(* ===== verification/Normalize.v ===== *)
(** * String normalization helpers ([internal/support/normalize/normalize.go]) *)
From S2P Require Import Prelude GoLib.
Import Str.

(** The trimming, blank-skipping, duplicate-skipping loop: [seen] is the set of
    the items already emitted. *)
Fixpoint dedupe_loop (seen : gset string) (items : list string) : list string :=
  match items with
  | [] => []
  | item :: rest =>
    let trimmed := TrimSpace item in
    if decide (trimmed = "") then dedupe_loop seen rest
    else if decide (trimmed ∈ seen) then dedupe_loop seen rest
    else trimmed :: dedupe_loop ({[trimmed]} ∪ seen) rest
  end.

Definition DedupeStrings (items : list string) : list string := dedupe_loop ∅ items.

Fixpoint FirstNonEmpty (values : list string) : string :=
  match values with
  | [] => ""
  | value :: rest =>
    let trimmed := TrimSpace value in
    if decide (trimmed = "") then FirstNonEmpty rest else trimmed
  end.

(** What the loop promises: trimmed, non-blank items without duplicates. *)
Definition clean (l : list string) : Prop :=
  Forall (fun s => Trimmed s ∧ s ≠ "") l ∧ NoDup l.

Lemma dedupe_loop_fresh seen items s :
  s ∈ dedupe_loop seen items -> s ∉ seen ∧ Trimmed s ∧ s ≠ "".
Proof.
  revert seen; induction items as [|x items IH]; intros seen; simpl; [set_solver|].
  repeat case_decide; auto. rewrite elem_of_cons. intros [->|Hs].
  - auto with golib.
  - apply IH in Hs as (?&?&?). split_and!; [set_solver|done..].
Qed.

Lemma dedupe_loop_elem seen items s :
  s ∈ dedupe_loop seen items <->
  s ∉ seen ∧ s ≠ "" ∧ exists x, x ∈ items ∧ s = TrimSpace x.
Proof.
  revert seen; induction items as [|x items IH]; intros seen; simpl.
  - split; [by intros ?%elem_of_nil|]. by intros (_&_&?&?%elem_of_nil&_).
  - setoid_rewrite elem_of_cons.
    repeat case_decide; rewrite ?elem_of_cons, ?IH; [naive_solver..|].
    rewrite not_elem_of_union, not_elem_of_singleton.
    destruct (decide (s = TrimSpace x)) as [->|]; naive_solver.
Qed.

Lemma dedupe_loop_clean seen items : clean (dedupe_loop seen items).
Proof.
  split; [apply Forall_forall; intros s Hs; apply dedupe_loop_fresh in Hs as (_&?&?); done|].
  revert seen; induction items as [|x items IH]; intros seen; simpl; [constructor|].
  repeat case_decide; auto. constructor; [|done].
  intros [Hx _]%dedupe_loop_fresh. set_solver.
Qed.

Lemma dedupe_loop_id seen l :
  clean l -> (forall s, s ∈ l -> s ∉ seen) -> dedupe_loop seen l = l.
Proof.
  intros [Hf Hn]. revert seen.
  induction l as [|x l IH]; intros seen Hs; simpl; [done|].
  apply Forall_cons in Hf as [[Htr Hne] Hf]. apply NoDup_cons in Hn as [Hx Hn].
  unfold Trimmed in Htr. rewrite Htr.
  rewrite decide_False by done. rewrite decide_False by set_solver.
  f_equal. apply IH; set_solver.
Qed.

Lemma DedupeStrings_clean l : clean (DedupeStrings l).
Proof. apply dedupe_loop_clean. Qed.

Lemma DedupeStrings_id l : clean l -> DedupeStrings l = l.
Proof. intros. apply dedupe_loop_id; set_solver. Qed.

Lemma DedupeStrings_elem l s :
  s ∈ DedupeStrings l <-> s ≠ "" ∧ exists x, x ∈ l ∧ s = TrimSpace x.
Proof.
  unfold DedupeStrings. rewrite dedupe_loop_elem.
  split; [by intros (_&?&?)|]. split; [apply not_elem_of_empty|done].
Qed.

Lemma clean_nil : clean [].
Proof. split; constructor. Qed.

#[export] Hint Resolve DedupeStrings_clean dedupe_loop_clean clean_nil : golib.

..........

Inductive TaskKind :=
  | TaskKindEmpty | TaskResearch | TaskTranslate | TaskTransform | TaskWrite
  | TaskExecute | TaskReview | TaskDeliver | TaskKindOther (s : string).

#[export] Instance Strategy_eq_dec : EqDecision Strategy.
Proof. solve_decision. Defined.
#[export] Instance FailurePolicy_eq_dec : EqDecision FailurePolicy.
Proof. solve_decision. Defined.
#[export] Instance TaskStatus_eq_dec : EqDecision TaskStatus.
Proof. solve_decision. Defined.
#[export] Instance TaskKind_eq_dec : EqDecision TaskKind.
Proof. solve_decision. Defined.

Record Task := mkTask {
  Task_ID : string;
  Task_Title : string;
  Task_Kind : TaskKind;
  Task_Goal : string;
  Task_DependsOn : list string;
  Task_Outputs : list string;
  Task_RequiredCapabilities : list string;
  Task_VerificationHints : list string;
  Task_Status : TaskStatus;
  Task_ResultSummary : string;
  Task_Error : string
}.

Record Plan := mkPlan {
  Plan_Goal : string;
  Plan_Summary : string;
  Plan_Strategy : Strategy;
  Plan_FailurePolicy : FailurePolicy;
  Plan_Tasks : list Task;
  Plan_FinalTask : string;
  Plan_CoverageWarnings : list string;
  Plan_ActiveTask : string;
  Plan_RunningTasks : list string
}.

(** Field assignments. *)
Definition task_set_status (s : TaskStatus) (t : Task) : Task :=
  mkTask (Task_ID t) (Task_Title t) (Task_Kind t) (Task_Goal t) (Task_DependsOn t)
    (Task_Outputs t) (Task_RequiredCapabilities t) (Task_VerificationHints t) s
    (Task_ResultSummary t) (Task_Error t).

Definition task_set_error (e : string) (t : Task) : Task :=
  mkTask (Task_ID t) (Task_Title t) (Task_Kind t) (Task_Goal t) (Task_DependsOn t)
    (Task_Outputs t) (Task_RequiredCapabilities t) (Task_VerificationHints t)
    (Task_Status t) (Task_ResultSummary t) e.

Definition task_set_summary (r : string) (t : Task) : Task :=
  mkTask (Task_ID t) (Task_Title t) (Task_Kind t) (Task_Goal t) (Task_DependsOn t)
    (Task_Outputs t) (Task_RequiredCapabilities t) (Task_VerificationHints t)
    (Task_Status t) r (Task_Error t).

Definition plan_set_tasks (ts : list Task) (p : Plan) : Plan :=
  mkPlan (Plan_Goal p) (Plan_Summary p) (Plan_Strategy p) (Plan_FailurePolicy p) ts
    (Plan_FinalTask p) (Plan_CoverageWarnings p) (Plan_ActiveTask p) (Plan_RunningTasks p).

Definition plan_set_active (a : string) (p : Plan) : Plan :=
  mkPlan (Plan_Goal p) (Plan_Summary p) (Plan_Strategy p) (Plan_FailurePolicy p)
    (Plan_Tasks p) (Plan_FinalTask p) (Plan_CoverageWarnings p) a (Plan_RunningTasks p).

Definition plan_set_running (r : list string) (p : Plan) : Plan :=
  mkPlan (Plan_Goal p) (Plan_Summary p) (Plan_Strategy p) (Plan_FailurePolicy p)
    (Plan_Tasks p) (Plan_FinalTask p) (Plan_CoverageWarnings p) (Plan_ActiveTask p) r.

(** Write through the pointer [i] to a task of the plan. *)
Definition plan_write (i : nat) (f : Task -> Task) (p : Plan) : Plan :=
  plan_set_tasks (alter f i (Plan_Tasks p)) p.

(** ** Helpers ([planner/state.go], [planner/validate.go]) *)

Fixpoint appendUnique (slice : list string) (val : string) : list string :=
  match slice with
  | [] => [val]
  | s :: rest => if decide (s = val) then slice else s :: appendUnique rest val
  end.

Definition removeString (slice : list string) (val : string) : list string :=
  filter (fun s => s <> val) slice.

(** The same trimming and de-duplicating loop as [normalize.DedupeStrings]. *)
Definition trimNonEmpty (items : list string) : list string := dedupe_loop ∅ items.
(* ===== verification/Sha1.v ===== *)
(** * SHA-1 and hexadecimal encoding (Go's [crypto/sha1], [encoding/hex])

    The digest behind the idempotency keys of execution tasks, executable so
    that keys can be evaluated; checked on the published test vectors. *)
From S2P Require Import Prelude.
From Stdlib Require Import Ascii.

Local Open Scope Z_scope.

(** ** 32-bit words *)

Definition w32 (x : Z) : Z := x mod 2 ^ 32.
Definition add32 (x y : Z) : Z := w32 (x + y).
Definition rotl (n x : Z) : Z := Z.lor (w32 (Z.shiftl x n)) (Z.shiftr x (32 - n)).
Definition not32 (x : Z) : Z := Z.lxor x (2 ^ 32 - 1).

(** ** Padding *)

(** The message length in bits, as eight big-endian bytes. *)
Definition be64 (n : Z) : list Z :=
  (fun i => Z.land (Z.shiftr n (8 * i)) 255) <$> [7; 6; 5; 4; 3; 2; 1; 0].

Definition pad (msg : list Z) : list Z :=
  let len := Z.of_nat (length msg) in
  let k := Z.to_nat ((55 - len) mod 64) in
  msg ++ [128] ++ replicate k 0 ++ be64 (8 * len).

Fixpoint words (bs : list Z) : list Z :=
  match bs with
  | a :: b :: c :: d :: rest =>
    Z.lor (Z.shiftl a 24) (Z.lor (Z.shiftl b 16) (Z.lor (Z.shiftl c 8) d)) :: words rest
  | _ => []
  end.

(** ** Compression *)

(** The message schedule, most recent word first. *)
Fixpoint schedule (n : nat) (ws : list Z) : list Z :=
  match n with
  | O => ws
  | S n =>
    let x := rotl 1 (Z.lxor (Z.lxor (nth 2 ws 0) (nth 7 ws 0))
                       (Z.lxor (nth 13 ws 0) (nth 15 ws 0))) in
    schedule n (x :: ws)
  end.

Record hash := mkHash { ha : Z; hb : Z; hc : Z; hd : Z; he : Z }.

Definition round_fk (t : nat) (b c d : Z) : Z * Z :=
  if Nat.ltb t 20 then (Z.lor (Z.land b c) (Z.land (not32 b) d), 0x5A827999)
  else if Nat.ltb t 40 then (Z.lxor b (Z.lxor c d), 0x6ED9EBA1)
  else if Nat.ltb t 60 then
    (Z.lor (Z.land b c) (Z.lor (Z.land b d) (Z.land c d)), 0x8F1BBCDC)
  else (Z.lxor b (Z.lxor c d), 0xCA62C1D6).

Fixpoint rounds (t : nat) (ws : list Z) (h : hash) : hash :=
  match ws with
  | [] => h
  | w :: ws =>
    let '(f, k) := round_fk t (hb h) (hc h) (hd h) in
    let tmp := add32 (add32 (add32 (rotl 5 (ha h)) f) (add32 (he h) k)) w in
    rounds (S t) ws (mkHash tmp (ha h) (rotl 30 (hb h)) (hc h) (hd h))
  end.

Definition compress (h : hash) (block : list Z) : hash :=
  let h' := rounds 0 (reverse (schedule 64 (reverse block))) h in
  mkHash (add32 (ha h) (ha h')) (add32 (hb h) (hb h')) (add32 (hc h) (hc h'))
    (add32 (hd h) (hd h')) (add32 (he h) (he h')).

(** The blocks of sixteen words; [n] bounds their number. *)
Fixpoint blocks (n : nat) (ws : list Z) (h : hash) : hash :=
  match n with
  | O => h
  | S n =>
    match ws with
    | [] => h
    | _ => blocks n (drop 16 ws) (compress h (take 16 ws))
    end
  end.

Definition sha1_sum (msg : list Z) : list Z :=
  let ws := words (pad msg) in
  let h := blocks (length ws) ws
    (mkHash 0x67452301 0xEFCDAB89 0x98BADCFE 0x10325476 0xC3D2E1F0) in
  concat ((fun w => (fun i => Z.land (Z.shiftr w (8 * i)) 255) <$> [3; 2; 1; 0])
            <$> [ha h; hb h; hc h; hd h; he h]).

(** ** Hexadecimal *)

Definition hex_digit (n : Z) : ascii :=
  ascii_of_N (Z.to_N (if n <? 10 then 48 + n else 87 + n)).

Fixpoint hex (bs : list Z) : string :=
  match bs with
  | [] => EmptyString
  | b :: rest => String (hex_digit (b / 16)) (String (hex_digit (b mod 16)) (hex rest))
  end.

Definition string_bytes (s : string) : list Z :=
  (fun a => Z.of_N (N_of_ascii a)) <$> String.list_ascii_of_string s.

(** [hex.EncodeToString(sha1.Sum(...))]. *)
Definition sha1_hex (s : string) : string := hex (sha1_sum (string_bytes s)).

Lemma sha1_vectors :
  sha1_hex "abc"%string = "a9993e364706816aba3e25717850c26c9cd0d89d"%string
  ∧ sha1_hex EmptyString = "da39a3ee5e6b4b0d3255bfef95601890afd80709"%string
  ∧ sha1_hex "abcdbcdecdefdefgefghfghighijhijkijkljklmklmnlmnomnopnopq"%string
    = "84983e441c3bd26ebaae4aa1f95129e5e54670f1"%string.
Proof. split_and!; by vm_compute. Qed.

..........

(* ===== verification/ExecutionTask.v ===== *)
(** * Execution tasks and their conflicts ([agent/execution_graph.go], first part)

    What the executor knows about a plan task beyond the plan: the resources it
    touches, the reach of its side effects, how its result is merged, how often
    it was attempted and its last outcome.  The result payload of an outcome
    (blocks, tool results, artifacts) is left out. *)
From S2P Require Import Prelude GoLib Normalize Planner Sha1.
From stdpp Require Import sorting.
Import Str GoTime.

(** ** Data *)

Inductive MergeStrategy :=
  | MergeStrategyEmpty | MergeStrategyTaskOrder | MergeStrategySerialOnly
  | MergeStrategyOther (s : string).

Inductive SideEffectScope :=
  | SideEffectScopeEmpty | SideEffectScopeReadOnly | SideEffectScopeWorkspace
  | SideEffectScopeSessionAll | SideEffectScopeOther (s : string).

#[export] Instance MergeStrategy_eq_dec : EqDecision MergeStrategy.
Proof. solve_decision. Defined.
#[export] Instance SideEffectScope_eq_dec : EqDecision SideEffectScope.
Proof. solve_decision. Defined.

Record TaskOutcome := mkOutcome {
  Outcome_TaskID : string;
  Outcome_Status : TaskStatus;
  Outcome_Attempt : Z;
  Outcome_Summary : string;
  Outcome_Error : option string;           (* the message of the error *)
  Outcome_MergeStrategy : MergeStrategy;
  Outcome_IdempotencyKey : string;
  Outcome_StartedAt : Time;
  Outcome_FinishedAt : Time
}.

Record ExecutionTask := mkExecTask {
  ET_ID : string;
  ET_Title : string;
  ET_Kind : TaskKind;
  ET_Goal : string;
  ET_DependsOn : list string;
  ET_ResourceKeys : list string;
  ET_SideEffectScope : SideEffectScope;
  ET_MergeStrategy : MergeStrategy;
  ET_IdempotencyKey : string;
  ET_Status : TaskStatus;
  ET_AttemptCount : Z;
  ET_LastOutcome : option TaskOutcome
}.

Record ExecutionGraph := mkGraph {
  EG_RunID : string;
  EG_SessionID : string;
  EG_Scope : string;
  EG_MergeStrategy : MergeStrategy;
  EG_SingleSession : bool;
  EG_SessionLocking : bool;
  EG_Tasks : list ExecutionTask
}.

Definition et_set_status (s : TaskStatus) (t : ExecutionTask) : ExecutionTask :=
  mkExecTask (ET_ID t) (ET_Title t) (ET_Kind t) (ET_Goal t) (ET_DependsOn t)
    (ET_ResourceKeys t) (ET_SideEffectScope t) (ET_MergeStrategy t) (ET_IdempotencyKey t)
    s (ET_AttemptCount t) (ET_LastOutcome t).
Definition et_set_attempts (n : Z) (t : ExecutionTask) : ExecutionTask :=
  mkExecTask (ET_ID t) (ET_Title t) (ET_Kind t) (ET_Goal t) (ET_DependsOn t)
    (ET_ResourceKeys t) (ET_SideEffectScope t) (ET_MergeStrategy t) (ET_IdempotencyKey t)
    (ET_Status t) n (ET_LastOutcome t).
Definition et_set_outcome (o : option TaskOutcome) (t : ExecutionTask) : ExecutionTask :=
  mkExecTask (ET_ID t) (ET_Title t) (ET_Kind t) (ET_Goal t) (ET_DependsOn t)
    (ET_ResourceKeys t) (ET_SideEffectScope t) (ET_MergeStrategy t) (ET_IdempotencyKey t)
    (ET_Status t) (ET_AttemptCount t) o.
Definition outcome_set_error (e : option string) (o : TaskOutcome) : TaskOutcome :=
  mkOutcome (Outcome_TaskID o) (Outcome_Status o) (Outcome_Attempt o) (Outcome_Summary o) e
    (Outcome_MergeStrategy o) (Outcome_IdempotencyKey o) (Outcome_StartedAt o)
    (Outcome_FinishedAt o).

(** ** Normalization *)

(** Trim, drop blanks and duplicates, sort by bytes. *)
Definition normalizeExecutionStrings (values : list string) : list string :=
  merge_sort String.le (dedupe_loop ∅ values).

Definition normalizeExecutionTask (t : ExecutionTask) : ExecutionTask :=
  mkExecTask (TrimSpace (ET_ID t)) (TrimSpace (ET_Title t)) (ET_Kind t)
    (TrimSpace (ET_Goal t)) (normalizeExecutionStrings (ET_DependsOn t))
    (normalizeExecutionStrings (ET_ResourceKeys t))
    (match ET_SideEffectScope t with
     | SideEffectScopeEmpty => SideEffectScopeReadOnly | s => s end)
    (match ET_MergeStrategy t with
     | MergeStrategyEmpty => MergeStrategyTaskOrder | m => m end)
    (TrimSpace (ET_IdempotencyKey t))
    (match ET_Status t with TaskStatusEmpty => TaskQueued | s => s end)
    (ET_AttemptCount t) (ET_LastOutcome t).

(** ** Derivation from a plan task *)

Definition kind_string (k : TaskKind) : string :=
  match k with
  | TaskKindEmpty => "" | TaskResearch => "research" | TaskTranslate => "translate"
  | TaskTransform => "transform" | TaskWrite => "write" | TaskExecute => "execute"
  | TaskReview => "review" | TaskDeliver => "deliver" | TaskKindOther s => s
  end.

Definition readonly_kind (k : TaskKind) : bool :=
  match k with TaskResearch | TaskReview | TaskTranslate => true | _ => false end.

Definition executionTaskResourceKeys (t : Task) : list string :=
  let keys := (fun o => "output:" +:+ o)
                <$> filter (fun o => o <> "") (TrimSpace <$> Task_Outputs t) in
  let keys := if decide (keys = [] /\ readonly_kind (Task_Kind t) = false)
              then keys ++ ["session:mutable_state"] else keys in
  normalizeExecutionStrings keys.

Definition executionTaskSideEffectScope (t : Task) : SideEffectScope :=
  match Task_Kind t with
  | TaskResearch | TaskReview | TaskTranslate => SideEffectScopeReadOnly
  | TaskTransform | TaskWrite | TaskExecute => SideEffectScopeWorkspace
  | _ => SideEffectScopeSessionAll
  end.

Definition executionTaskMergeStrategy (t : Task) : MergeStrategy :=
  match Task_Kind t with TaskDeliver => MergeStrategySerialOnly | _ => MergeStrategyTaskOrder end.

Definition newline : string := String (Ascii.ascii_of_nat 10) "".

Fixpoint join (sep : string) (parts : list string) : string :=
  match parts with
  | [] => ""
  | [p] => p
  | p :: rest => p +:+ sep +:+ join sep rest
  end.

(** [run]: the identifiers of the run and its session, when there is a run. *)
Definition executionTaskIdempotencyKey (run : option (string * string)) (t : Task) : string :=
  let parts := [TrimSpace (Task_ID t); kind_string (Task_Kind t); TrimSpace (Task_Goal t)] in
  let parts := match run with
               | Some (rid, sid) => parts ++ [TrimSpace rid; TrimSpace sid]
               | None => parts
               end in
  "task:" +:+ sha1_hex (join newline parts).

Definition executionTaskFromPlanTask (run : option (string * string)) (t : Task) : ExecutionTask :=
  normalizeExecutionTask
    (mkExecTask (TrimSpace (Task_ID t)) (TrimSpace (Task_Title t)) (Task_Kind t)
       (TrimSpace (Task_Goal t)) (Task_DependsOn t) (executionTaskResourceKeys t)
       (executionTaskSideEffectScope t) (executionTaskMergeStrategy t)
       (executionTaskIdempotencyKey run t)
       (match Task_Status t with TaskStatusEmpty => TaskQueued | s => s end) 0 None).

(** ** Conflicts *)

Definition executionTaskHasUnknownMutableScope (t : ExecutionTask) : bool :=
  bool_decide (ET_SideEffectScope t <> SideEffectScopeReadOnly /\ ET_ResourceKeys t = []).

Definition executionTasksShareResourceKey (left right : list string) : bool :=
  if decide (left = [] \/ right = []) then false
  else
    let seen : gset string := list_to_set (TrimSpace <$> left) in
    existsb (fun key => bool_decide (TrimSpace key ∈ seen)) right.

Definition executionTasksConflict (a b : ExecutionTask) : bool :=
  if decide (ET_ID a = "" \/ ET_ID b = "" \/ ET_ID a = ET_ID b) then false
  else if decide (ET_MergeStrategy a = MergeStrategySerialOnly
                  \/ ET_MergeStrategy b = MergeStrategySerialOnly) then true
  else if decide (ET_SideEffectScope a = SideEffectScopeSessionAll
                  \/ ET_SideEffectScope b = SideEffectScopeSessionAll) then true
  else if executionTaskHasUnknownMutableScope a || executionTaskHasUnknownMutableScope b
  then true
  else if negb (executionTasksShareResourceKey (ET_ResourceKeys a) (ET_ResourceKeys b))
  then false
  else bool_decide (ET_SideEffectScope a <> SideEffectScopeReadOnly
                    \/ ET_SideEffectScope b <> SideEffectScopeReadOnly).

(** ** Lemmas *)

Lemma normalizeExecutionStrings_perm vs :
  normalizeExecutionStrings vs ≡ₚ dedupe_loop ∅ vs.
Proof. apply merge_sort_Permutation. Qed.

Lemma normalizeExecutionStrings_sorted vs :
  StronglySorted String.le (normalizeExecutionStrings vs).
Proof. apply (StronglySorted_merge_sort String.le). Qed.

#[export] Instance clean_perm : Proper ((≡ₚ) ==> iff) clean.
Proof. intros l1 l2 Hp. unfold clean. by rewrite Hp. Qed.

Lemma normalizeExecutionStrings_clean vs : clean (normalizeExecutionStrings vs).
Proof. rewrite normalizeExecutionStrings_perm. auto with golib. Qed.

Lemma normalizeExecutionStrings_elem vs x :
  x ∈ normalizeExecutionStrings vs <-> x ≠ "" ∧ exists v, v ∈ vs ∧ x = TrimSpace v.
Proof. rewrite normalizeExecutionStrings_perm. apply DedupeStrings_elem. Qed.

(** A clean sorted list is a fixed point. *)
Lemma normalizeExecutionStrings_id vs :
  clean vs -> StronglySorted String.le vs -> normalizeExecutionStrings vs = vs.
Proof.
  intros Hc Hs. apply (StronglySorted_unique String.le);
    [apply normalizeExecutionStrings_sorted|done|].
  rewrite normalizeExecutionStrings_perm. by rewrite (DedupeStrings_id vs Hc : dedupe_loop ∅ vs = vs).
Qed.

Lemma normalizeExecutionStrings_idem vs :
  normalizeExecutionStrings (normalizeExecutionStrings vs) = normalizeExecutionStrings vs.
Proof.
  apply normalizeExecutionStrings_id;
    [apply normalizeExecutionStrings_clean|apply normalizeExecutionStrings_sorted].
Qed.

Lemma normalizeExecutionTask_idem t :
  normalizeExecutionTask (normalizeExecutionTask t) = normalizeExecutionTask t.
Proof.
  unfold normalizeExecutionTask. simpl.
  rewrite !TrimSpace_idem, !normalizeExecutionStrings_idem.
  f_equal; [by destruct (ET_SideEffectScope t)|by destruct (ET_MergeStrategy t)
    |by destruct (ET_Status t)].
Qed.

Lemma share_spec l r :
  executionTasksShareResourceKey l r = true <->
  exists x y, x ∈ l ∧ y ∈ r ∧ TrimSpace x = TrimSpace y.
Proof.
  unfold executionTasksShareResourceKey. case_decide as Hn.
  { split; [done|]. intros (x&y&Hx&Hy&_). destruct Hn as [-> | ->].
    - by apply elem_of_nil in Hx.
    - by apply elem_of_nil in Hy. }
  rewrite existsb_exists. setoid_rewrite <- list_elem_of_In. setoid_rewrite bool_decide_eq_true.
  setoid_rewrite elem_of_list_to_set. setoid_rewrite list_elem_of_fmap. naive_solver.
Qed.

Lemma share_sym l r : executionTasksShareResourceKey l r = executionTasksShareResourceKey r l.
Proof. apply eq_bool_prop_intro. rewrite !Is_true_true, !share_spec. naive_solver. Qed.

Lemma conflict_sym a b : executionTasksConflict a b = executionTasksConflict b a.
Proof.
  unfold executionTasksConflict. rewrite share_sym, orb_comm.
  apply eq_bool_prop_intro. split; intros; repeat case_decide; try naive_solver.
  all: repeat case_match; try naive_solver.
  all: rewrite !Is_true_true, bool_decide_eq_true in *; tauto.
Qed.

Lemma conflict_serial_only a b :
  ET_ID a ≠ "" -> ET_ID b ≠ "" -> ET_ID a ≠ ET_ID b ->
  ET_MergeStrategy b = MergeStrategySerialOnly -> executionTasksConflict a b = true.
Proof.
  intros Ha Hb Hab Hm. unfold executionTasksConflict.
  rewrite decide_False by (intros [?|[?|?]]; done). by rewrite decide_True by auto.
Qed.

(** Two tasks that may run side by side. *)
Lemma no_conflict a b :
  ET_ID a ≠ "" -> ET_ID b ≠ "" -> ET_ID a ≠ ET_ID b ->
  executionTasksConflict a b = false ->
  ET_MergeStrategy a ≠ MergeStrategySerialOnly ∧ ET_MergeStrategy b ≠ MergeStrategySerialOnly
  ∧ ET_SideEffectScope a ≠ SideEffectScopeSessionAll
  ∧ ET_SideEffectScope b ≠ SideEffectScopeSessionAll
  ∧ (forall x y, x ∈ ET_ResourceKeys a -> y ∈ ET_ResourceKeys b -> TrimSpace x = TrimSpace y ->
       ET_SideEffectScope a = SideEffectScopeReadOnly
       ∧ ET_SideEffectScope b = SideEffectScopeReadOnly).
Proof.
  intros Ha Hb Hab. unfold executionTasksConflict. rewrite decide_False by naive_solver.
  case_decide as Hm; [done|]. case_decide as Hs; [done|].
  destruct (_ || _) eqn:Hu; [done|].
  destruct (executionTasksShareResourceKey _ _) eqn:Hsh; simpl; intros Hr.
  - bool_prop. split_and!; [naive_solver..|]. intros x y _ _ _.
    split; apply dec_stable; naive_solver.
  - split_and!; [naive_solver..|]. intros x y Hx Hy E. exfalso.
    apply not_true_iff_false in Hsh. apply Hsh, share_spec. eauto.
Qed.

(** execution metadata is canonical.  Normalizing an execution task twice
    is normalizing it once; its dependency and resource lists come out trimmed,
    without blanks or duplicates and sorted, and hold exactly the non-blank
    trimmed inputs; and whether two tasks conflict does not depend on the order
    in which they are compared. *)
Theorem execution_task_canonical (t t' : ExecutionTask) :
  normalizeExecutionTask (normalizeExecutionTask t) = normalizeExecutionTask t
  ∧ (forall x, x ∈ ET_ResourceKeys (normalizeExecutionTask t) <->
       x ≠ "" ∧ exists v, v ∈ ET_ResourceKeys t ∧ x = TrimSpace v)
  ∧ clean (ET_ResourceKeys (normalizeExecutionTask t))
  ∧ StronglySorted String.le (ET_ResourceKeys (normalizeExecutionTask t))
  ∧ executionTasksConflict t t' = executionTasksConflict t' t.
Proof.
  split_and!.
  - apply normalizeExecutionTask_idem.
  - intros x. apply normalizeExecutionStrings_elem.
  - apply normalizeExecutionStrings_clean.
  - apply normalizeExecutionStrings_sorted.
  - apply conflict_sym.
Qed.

..........

### Description of the task
Scan the data above and report each line in which "Import" is present.

### The answer
From S2P Require Import Prelude GoLib.
Import Str.
From S2P Require Import Prelude.
From Stdlib Require Import Ascii.
From S2P Require Import Prelude GoLib Normalize Planner Sha1.
From stdpp Require Import sorting.
Import Str GoTime.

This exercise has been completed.